++++ Data for analysis ++++

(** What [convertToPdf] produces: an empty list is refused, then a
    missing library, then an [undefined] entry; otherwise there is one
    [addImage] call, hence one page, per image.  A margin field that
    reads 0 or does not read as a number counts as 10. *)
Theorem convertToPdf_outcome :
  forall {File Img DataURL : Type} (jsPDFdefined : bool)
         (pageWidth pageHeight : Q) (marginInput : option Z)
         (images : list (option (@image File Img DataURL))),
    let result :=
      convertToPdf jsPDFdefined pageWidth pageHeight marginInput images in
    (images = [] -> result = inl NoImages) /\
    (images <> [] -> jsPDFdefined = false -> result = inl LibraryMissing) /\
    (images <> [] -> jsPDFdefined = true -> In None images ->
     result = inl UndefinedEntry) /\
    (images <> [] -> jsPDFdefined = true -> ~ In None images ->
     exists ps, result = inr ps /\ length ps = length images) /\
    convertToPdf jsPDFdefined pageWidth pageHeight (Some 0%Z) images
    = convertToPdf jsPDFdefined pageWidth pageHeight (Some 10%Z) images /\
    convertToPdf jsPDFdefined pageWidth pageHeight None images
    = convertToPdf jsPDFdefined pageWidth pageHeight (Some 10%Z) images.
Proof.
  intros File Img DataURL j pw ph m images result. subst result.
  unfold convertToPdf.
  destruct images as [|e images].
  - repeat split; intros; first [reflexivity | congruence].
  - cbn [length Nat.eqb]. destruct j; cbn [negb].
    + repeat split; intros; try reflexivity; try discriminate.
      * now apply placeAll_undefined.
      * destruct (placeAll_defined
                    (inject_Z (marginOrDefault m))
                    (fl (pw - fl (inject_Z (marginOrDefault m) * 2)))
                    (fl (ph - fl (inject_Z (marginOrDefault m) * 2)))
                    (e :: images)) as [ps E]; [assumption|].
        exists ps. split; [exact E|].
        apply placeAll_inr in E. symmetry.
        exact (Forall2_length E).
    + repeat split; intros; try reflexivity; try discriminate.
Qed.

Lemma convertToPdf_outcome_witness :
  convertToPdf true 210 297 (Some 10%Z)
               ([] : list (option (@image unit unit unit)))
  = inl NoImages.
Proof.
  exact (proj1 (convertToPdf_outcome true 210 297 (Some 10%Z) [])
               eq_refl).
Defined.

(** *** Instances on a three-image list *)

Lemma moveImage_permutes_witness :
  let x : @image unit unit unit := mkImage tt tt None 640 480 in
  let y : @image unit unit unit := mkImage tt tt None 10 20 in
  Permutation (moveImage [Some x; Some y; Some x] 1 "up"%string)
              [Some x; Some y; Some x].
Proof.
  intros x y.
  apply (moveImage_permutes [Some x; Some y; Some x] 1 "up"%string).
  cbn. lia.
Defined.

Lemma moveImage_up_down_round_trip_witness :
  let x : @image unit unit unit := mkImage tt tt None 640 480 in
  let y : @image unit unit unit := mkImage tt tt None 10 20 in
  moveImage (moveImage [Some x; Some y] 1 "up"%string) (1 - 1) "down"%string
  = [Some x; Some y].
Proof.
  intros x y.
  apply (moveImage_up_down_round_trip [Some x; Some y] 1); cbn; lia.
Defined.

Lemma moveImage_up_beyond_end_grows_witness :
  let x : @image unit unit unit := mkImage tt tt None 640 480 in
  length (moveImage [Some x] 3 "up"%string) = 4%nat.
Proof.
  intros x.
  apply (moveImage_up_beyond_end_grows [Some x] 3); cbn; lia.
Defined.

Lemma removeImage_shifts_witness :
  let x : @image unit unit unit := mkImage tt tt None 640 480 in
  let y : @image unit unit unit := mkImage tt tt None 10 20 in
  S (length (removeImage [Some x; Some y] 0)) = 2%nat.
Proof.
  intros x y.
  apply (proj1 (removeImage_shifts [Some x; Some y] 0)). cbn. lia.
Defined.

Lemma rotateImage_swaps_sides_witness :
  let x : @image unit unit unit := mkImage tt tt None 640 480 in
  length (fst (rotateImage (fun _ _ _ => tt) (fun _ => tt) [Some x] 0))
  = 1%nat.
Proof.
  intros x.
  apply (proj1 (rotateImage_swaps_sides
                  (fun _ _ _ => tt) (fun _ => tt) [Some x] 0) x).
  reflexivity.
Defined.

++++

Directions for this task>
Each line of the listing should be reproduced without any alteration.

Task result>
(** What [convertToPdf] produces: an empty list is refused, then a
    missing library, then an [undefined] entry; otherwise there is one
    [addImage] call, hence one page, per image.  A margin field that
    reads 0 or does not read as a number counts as 10. *)
Theorem convertToPdf_outcome :
  forall {File Img DataURL : Type} (jsPDFdefined : bool)
         (pageWidth pageHeight : Q) (marginInput : option Z)
         (images : list (option (@image File Img DataURL))),
    let result :=
      convertToPdf jsPDFdefined pageWidth pageHeight marginInput images in
    (images = [] -> result = inl NoImages) /\
    (images <> [] -> jsPDFdefined = false -> result = inl LibraryMissing) /\
    (images <> [] -> jsPDFdefined = true -> In None images ->
     result = inl UndefinedEntry) /\
    (images <> [] -> jsPDFdefined = true -> ~ In None images ->
     exists ps, result = inr ps /\ length ps = length images) /\
    convertToPdf jsPDFdefined pageWidth pageHeight (Some 0%Z) images
    = convertToPdf jsPDFdefined pageWidth pageHeight (Some 10%Z) images /\
    convertToPdf jsPDFdefined pageWidth pageHeight None images
    = convertToPdf jsPDFdefined pageWidth pageHeight (Some 10%Z) images.
Proof.
  intros File Img DataURL j pw ph m images result. subst result.
  unfold convertToPdf.
  destruct images as [|e images].
  - repeat split; intros; first [reflexivity | congruence].
  - cbn [length Nat.eqb]. destruct j; cbn [negb].
    + repeat split; intros; try reflexivity; try discriminate.
      * now apply placeAll_undefined.
      * destruct (placeAll_defined
                    (inject_Z (marginOrDefault m))
                    (fl (pw - fl (inject_Z (marginOrDefault m) * 2)))
                    (fl (ph - fl (inject_Z (marginOrDefault m) * 2)))
                    (e :: images)) as [ps E]; [assumption|].
        exists ps. split; [exact E|].
        apply placeAll_inr in E. symmetry.
        exact (Forall2_length E).
    + repeat split; intros; try reflexivity; try discriminate.
Qed.

Lemma convertToPdf_outcome_witness :
  convertToPdf true 210 297 (Some 10%Z)
               ([] : list (option (@image unit unit unit)))
  = inl NoImages.
Proof.
  exact (proj1 (convertToPdf_outcome true 210 297 (Some 10%Z) [])
               eq_refl).
Defined.

(** *** Instances on a three-image list *)

Lemma moveImage_permutes_witness :
  let x : @image unit unit unit := mkImage tt tt None 640 480 in
  let y : @image unit unit unit := mkImage tt tt None 10 20 in
  Permutation (moveImage [Some x; Some y; Some x] 1 "up"%string)
              [Some x; Some y; Some x].
Proof.
  intros x y.
  apply (moveImage_permutes [Some x; Some y; Some x] 1 "up"%string).
  cbn. lia.
Defined.

Lemma moveImage_up_down_round_trip_witness :
  let x : @image unit unit unit := mkImage tt tt None 640 480 in
  let y : @image unit unit unit := mkImage tt tt None 10 20 in
  moveImage (moveImage [Some x; Some y] 1 "up"%string) (1 - 1) "down"%string
  = [Some x; Some y].
Proof.
  intros x y.
  apply (moveImage_up_down_round_trip [Some x; Some y] 1); cbn; lia.
Defined.

Lemma moveImage_up_beyond_end_grows_witness :
  let x : @image unit unit unit := mkImage tt tt None 640 480 in
  length (moveImage [Some x] 3 "up"%string) = 4%nat.
Proof.
  intros x.
  apply (moveImage_up_beyond_end_grows [Some x] 3); cbn; lia.
Defined.

Lemma removeImage_shifts_witness :
  let x : @image unit unit unit := mkImage tt tt None 640 480 in
  let y : @image unit unit unit := mkImage tt tt None 10 20 in
  S (length (removeImage [Some x; Some y] 0)) = 2%nat.
Proof.
  intros x y.
  apply (proj1 (removeImage_shifts [Some x; Some y] 0)). cbn. lia.
Defined.

Lemma rotateImage_swaps_sides_witness :
  let x : @image unit unit unit := mkImage tt tt None 640 480 in
  length (fst (rotateImage (fun _ _ _ => tt) (fun _ => tt) [Some x] 0))
  = 1%nat.
Proof.
  intros x.
  apply (proj1 (rotateImage_swaps_sides
                  (fun _ _ _ => tt) (fun _ => tt) [Some x] 0) x).
  reflexivity.
Defined.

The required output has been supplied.